:: The data ::

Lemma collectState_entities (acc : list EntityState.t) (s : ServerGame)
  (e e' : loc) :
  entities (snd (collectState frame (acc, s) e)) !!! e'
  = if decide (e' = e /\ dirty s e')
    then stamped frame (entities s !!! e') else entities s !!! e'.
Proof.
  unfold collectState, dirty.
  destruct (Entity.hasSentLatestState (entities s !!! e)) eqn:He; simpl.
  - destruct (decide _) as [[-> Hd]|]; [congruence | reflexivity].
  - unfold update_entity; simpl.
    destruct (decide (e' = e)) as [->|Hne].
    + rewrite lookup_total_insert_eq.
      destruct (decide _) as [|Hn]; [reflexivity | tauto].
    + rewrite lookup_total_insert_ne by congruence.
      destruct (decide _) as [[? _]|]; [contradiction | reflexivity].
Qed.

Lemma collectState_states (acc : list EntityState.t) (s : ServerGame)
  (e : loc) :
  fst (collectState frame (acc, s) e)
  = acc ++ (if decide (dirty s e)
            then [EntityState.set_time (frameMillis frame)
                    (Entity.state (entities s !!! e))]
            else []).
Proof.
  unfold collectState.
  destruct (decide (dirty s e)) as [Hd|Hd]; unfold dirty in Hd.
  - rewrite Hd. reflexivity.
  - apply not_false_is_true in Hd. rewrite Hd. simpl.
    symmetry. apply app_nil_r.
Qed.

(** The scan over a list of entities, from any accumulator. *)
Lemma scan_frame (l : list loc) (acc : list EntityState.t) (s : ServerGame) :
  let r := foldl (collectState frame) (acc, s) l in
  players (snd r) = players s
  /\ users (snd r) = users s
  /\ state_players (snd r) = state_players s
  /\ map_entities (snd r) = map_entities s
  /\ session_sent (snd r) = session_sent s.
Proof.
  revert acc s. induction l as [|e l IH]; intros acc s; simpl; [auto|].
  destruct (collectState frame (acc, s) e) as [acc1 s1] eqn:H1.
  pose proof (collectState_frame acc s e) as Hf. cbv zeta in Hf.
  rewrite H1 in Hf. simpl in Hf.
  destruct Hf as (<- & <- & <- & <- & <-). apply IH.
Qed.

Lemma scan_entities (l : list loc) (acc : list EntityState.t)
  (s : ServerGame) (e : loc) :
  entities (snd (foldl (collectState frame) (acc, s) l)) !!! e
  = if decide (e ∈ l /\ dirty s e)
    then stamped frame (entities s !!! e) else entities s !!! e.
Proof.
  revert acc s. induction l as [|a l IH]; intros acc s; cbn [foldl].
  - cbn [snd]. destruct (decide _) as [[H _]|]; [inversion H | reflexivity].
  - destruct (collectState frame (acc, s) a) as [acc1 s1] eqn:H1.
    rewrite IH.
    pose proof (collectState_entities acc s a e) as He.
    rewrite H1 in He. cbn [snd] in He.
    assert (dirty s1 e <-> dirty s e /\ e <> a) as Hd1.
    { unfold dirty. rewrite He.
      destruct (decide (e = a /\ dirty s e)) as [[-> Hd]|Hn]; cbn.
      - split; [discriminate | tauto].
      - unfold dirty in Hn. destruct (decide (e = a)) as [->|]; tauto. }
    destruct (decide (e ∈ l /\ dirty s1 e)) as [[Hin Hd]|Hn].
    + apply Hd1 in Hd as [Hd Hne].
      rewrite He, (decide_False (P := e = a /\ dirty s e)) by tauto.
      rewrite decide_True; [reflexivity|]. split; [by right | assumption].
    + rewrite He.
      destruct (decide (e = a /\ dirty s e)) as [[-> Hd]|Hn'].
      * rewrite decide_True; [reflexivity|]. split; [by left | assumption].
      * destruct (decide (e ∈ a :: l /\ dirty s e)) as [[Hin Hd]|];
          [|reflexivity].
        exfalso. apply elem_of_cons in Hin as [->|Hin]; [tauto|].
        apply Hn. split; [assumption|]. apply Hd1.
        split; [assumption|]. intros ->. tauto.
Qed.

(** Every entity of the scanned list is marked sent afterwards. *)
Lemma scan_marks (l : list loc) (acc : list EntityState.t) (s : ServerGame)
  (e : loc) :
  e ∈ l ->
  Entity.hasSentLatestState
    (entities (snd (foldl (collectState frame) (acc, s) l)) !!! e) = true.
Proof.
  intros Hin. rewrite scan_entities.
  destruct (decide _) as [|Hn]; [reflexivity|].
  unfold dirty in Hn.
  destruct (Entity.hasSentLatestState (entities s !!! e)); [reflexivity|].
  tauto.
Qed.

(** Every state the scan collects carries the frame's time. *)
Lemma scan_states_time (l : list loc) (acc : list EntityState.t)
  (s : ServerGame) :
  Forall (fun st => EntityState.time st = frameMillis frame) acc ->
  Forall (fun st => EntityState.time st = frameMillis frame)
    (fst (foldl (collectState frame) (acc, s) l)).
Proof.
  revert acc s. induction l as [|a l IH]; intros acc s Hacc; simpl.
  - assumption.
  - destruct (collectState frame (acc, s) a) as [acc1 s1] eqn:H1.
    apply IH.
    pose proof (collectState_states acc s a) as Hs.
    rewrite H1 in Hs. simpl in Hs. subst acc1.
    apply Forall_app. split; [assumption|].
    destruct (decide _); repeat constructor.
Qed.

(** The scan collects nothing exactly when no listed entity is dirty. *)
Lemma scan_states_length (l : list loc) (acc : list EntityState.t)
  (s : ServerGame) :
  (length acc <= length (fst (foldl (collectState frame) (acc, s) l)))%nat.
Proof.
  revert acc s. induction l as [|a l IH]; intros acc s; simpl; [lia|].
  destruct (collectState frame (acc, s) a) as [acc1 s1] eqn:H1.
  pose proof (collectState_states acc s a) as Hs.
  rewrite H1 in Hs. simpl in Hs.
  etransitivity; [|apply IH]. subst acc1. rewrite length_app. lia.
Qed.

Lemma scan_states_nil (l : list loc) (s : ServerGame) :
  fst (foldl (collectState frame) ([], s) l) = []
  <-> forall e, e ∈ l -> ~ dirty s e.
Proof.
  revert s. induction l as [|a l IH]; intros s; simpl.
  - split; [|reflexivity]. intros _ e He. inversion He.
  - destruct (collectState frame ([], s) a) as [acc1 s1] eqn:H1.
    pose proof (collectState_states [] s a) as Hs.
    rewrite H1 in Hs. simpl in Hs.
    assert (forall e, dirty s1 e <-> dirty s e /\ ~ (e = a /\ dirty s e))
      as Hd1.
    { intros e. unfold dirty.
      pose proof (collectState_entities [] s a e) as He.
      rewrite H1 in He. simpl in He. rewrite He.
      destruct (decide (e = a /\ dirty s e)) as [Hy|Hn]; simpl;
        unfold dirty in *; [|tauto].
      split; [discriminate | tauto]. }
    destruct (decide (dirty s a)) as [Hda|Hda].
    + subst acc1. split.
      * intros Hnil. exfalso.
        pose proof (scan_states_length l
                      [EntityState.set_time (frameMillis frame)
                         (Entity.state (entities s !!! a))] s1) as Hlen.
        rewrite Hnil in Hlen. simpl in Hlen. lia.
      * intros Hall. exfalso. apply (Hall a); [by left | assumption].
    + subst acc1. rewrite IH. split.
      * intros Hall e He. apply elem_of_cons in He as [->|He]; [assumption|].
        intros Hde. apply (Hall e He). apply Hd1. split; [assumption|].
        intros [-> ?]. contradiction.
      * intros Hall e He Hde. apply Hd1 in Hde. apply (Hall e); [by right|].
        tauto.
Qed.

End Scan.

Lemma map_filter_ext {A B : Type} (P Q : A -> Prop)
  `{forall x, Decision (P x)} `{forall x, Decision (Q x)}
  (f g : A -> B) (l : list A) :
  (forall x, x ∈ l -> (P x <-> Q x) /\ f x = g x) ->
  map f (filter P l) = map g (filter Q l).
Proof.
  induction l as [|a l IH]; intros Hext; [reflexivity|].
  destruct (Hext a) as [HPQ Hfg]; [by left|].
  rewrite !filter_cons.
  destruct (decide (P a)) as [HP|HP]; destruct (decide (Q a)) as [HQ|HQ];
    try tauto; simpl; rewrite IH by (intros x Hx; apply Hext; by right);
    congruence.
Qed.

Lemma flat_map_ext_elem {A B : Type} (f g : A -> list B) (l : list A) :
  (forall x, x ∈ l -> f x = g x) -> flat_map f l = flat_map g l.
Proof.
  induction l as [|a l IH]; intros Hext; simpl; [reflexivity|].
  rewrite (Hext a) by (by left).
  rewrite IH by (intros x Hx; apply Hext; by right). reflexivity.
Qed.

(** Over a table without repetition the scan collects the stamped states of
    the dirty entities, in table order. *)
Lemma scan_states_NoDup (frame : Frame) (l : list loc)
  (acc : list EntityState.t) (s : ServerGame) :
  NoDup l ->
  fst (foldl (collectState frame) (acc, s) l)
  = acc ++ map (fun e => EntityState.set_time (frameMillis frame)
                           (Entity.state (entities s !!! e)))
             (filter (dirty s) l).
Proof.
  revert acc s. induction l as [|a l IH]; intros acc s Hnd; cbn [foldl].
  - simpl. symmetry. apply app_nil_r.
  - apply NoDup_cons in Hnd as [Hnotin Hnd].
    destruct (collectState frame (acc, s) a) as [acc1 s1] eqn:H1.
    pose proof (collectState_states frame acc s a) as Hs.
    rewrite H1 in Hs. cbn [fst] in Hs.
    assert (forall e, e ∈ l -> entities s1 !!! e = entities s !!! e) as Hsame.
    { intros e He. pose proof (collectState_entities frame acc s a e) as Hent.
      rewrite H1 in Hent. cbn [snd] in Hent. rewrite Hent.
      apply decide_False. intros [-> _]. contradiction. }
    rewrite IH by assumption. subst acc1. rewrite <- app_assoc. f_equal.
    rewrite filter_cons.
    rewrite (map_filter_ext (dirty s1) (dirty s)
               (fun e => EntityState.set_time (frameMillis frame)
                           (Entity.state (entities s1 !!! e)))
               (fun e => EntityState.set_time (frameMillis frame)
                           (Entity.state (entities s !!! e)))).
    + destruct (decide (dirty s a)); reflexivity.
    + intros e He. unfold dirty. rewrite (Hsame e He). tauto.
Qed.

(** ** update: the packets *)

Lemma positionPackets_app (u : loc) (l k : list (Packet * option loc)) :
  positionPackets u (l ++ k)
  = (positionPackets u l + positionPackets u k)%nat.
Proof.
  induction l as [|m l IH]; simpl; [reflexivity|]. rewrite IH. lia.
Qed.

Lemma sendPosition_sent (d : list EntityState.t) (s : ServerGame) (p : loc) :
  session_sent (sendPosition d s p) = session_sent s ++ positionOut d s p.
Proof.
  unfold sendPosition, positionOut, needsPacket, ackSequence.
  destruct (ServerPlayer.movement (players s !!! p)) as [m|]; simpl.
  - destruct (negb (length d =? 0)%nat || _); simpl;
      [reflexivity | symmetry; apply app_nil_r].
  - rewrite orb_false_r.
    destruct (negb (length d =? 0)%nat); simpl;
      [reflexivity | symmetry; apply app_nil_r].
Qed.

:::

**What the task asks:**
In the material above, find every line that has the string "unfold" and pull those lines out.

**Solution for this problem:**
  unfold collectState, dirty.
  - unfold update_entity; simpl.
  unfold collectState.
  destruct (decide (dirty s e)) as [Hd|Hd]; unfold dirty in Hd.
    { unfold dirty. rewrite He.
      - unfold dirty in Hn. destruct (decide (e = a)) as [->|]; tauto. }
  unfold dirty in Hn.
    { intros e. unfold dirty.
        unfold dirty in *; [|tauto].
    + intros e He. unfold dirty. rewrite (Hsame e He). tauto.
  unfold sendPosition, positionOut, needsPacket, ackSequence.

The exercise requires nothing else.